NASA has suspended work on SpaceX’s new $2.9 billion lunar lander contract while a federal watchdog agency adjudicates two protests over the award, the agency said Friday.
Putting the Human Landing System (or HLS) work on hold until the GAO makes a decision on the two protests means SpaceX won’t immediately receive its first chunk of the $2.9 billion award, nor will it commence the initial talks with NASA that would normally take place at the onset of a major contract.
Elon Musk’s SpaceX was picked by NASA on April 16th to build the agency’s first human lunar lander since the Apollo program, as the agency opted to rely on just one company for a high-profile contract that many in the space industry expected to go to two companies.
As a result, two companies that were in the running for the contract, Blue Origin and Dynetics, protested NASA’s decision to the Government Accountability Office, which adjudicates bidding disputes. Blue Origin alleges the agency unfairly “moved the goalposts at the last minute” and endangered NASA’s speedy 2024 timeline by only picking SpaceX.

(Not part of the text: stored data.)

(* ===== verification/Schedules.v ===== *)
(** * What holds of every schedule of the clients

    Over the clients of [Interleaving.v]: no schedule runs for ever, no client is
    ever stuck, no number comes from nowhere, and a transaction of the eth namespace
    never expires. *)

From stdpp Require Import prelude gmap list relations.
From Stdlib Require Import ZArith Lia.
From S2P Require Import Prelude Processes Types TxMapping Chainspec TxPool BlockConfig Attributes PayloadBuilder Engine EngineApi Rpc Interleaving EthApi.

(** ** A measure that every step decreases

    A sweep looks at the pool as it is when it takes its copy, so the number of
    calls a client still has to make is not bounded before that.  A measure of two
    parts decreases all the same: first the copies that are still to be taken, then
    the calls left. *)
Section measure.
Context {P T PE : Type} {TP : TransactionPool P T PE}.
Local Abbreviation World := (PoolWorld P).
Local Abbreviation Client := (client T).
Implicit Types (w : World) (c : Client) (cs : list Client).

Definition copies_left c : nat :=
  match c with
  | SweepStart _ => 2
  | SweepSnapshot _ | IncludedSnapshot _ => 1
  | _ => 0
  end.

Definition calls_left c : nat :=
  match c with
  | SweepStart _ | SweepSnapshot _ | IncludedSnapshot _ | Done => 0
  | SweepScan _ todo _ => length todo + 3
  | SweepRemove _ => 2
  | SweepEnd | SubmitToPool _ | IncludedRemove _ => 1
  | SubmitNumber _ _ _ => 2
  | ReadNumbers todo numbers => 2 * length todo + length numbers + 2
  | BuildNumbers todo numbers => 2 * length todo + length numbers + 2
  | WriteNumbers numbers => length numbers + 1
  | TakeNumbers todo => length todo + 1
  end.

Lemma client_step_decreases c w c' w' :
  proc_step c w = Some (c', w') →
  decreases (copies_left c', calls_left c') (copies_left c, calls_left c).
Proof.
  unfold decreases.
  client_cases c; intros E; simplify_eq; simpl; try lia;
    try (match goal with |- context [(0 <? ?n)%nat] => destruct (0 <? n)%nat end; simpl; lia);
    rewrite ?length_app; simpl; lia.
Qed.

(** A client can step unless it is done. *)
Lemma client_step_stuck c w : client_step c w = None ↔ c = Done.
Proof. client_cases c; done. Qed.

Lemma clients_stuck cs w : nf interleaved (cs, w) ↔ Forall (.= Done) cs.
Proof. rewrite interleaved_stuck. apply Forall_iff. intros c. apply client_step_stuck. Qed.
End measure.

(** No step marks a transaction deleted. *)
Lemma client_step_deleted {P T PE} {TP : TransactionPool P T PE} (w : PoolWorld P) (c : client T) c' w' :
  client_step c w = Some (c', w') → deleted (tx_mapping w') = deleted (tx_mapping w).
Proof. client_cases c; intros E; by simplify_eq. Qed.

Section properties.
Context {P T PE : Type} {TP : TransactionPool P T PE} {L : TransactionPoolLaws P T PE}.
Implicit Types (w : PoolWorld P) (cs : list (client T)).

(** C19 Every schedule ends: whatever clients run over a pool and a mapping and however
    their calls interleave, there is no infinite run; a state in which no client can
    make a call is one in which all are done, so none is ever stuck; some schedule
    reaches one; and in each of them the reorg flag is down, if it was at the start. *)
Theorem schedules_end cs w :
  sn interleaved (cs, w) ∧
  (∃ cs' w', rtc interleaved (cs, w) (cs', w') ∧ Forall (.= Done) cs') ∧
  ∀ cs' w', rtc interleaved (cs, w) (cs', w') →
    (nf interleaved (cs', w') ↔ Forall (.= Done) cs') ∧
    (nf interleaved (cs', w') →
     is_reorg_complete (tx_mapping w) = true → is_reorg_complete (tx_mapping w') = true).
Proof.
  split; [by apply (interleaved_sn copies_left calls_left), client_step_decreases|]. split.
  { destruct (interleaved_finishes copies_left calls_left client_step_decreases (cs, w))
      as ([cs' w'] & ? & ?%clients_stuck). by exists cs', w'. }
  intros cs' w' Hrun. split; [apply clients_stuck|].
  rewrite clients_stuck. intros Hd Hdown.
  destruct (is_reorg_complete (tx_mapping w')) eqn:Hf; [done|].
  destruct (run_invariant _ _ _ flag_up_step Hrun) as (i & c & Hi & Hc); [|done|].
  - simpl. by rewrite Hdown.
  - simpl in Hi. by apply (Forall_lookup_1 _ _ _ _ Hd) in Hi as ->.
Qed.

(** C30 No schedule invents a number or marks a transaction deleted: a number the table
    has for a hash after any schedule is 0, or the one the table had for it at the
    start, or one a client of the start was to write for it (a submission of that
    hash, or a conversion or build already under way); the deleted marks are those of
    the start. *)
Theorem numbers_have_a_source cs0 w0 cs w h n
    (Hrun : rtc interleaved (cs0, w0) (cs, w))
    (Hn : get_submission_block h (tx_mapping w) = Some n) :
  (n = 0 ∨ get_submission_block h (tx_mapping w0) = Some n ∨
   ∃ c, c ∈ cs0 ∧ (h, n) ∈ offers c) ∧
  deleted (tx_mapping w) = deleted (tx_mapping w0).
Proof.
  set (Q h n := n = 0 ∨ get_submission_block h (tx_mapping w0) = Some n ∨
    ∃ c, c ∈ cs0 ∧ (h, n) ∈ offers c).
  destruct (interleaved_invariant
    (λ w, only_from Q (tx_mapping w) ∧ deleted (tx_mapping w) = deleted (tx_mapping w0))
    (offers_from Q) cs0 w0 cs w) as [[Hq Hd] _]; [|done|..].
  - clear. intros c w c' w' [Hw Hd] Ho Hs.
    destruct (numbers_step Q (λ _, or_introl eq_refl) w c w' c') as [? ?]; [done..|].
    split; [split; [done|]|done]. rewrite <-Hd. apply (client_step_deleted _ _ _ _ Hs).
  - split; [|done]. intros h' n' H. by right; left.
  - apply Forall_forall. intros c Hc h' n' H. right; right. by exists c.
  - split; [by apply Hq|done].
Qed.
End properties.

(** ** Transactions of the eth namespace

    A transaction no client takes out or is to write a number for other than 0. *)
Definition no_number_for {T} (h : B256) (c : client T) : Prop := ∀ n, (h, n) ∈ offers c → n = 0.
Definition never_removes {T} (h : B256) (c : client T) : Prop :=
  match c with
  | SweepScan _ _ hs | SweepRemove hs | IncludedSnapshot hs | IncludedRemove hs => h ∉ hs
  | _ => True
  end.
Definition heads_of {T} (c : client T) : list Z :=
  match c with SweepStart head | SweepSnapshot head | SweepScan head _ _ => [head] | _ => [] end.

Lemma never_removes_spares {T} h (c : client T) heads :
  (∀ head, head ∈ heads_of c → head ∈ heads) → no_number_for h c → never_removes h c →
  spares h heads c.
Proof.
  intros Hh Hn Hr. split; [intros n ->%Hn Hpos; lia|].
  destruct c; simpl in *; try done; try split; try done; apply Hh; by left.
Qed.

Section eth_transactions.
Context {Ch P T PE Recovered D Cv : Type} {TP : TransactionPool P T PE}.
Context {L : TransactionPoolLaws P T PE} {RT : RawTransactions Recovered T D Cv}.

(** C33 A transaction accepted over [eth_sendRawTransaction] never expires: it gets no
    number.  When the table had none for it before, then under every schedule of sweeps
    to whatever heads, submissions, builds, conversions and validations in which no one
    submits it with a number and no block includes it, its number stays none or 0, and it
    stays in the pool unless the pool itself drops it as it takes in another. *)
Theorem eth_transaction_never_expires raw (w w' : EthWorld Ch P) h cs0 cs w1
    (Hrun : eth_send_raw_transaction (PE := PE) (D := D) (Cv := Cv) raw w = (Ok h, w'))
    (Hnew : get_submission_block h (tx_mapping (pools (api w))) = None)
    (Hnum : Forall (no_number_for h) cs0) (Hrem : Forall (never_removes h) cs0)
    (Hsched : rtc interleaved (cs0, pools (api w')) (cs, w1)) :
  (h ∈ pool_hashes (pool w1) ∨ displaced h (cs0, pools (api w')) (cs, w1)) ∧
  default 0 (get_submission_block h (tx_mapping w1)) = 0.
Proof.
  destruct (eth_send_Ok _ _ _ _ Hrun) as [Hpool Hmap]. split.
  - apply (live_run h (cs0 ≫= heads_of) cs0 (pools (api w')) cs w1); [|done| |done].
    + intros n. by rewrite Hmap, Hnew.
    + apply Forall_forall. intros c Hc. rewrite Forall_forall in Hnum, Hrem.
      apply never_removes_spares; [|by apply Hnum|by apply Hrem].
      intros head Hh. apply list_elem_of_bind. by exists c.
  - destruct (interleaved_invariant
      (λ w, only_from (λ h' n, h' = h → n = 0) (tx_mapping w))
      (offers_from (λ h' n, h' = h → n = 0)) cs0 (pools (api w')) cs w1) as [Ho _]; [|done|..].
    + intros c w2 c' w3 Hw Hc Hs. by apply (numbers_step _ (λ _ _, eq_refl) _ _ _ _ Hw Hc Hs).
    + intros h' n Hh ->. by rewrite Hmap, Hnew in Hh.
    + eapply Forall_impl; [exact Hnum|]. intros c Hc h' n Hn ->. by apply Hc.
    + destruct (get_submission_block h (tx_mapping w1)) as [n|] eqn:En; [exact (Ho h n En eq_refl)|done].
Qed.
End eth_transactions.

(** ** Witnesses

    A sweep while transaction 4 is submitted for block 451 and the number of
    transaction 1 is taken. *)
Definition sample_clients : list (client B256) :=
  [SweepStart 500; SubmitNumber 4 451 4; TakeNumbers [1]].
Definition sample_start : PoolWorld ListPool.t := mkPoolWorld sample_pool sample_mapping.

Lemma schedules_end_witness :
  ∃ cs w, rtc interleaved (sample_clients, sample_start) (cs, w) ∧ Forall (.= Done) cs ∧
    is_reorg_complete (tx_mapping w) = true.
Proof.
  destruct (schedules_end sample_clients sample_start) as (_ & (cs & w & Hrun & Hd) & H).
  exists cs, w. split; [exact Hrun|]. split; [exact Hd|].
  destruct (H cs w Hrun) as [Hnf Hflag]. apply Hflag; [by apply Hnf|reflexivity].
Defined.

Lemma sample_after_submission :
  rtc interleaved (sample_clients, sample_start)
    ([SweepStart 500; SubmitToPool 4; TakeNumbers [1]], on_mapping (insert 4 451) sample_start).
Proof.
  apply (interleaved_alone sample_clients 1 (SubmitNumber 4 451 4) _ (SubmitToPool 4));
    [done|]. apply rtc_once. by constructor.
Qed.

Lemma numbers_have_a_source_witness :
  ∃ c, c ∈ sample_clients ∧ (4, 451) ∈ offers c.
Proof.
  destruct (numbers_have_a_source sample_clients sample_start _ _ 4 451
    sample_after_submission eq_refl) as [[H|[H|H]] _]; [discriminate H|discriminate H|exact H].
Defined.

Lemma eth_transaction_never_expires_witness :
  5 ∈ pool_hashes (pool (swept 9999
    (pools (api (eth_send_raw_transaction (replicate 5 Byte.x00) sample_eth_world).2)))).
Proof.
  destruct (eth_transaction_never_expires (L := ListPool.list_pool_laws) (RT := PlainRpc.raw)
    (replicate 5 Byte.x00) sample_eth_world
    (eth_send_raw_transaction (replicate 5 Byte.x00) sample_eth_world).2 5
    [SweepStart 9999] [Done] (swept 9999
      (pools (api (eth_send_raw_transaction (replicate 5 Byte.x00) sample_eth_world).2))))
    as [[H|H] _].
  - vm_compute. reflexivity.
  - reflexivity.
  - apply Forall_cons_2; [|by apply Forall_nil_2]. intros n Hn. by apply not_elem_of_nil in Hn.
  - by repeat constructor.
  - apply (interleaved_alone [SweepStart 9999] 0 (SweepStart 9999) _ Done); [done|].
    apply alone_sweep_start.
  - exact H.
  - destruct (list_pool_displaces_none _ _ _ H).
Defined.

“Pursuant to the GAO protests, NASA instructed SpaceX that progress on the HLS contract has been suspended until GAO resolves all outstanding litigation related to this procurement,” NASA spokeswoman Monica Witt said in a statement.
Starship, SpaceX’s fully reusable rocket system under development to eventually ferry humans and cargo to the Moon and Mars, won NASA’s award mainly for its massive cargo capability and its proposed bid of $2.9 billion — far cheaper than Blue Origin’s and Dynetics’, according to a NASA source selection document.
Starship’s development to this point has been driven primarily by Musk, SpaceX’s billionaire founder and chief executive. The company has launched several Starship prototypes in short- and high-altitude test flights at its Boca Chica, Texas, launch facilities. Landing the prototypes after soaring over six miles in the air has proved to be a formidable challenge — all of SpaceX’s high-altitude prototype rockets have been destroyed in landing-phase explosions.
SpaceX’s private Starship development will likely continue. The company’s most recent test of a Starship prototype, SN15, is slated to launch within the next few days after clinching license approval from the Federal Aviation Administration this week.
NASA has said picking one company was the best decision it could make at the time with the funds made available from Congress. Last year, Congress gave the agency $850 million of the $3.3 billion it requested to procure two lunar landers.
SpaceX’s award was a key “first step” in a broader program to secure transportation to the Moon, NASA’s human spaceflight chief Kathy Lueders said at the time, promising that new contract opportunities will open up in the near future.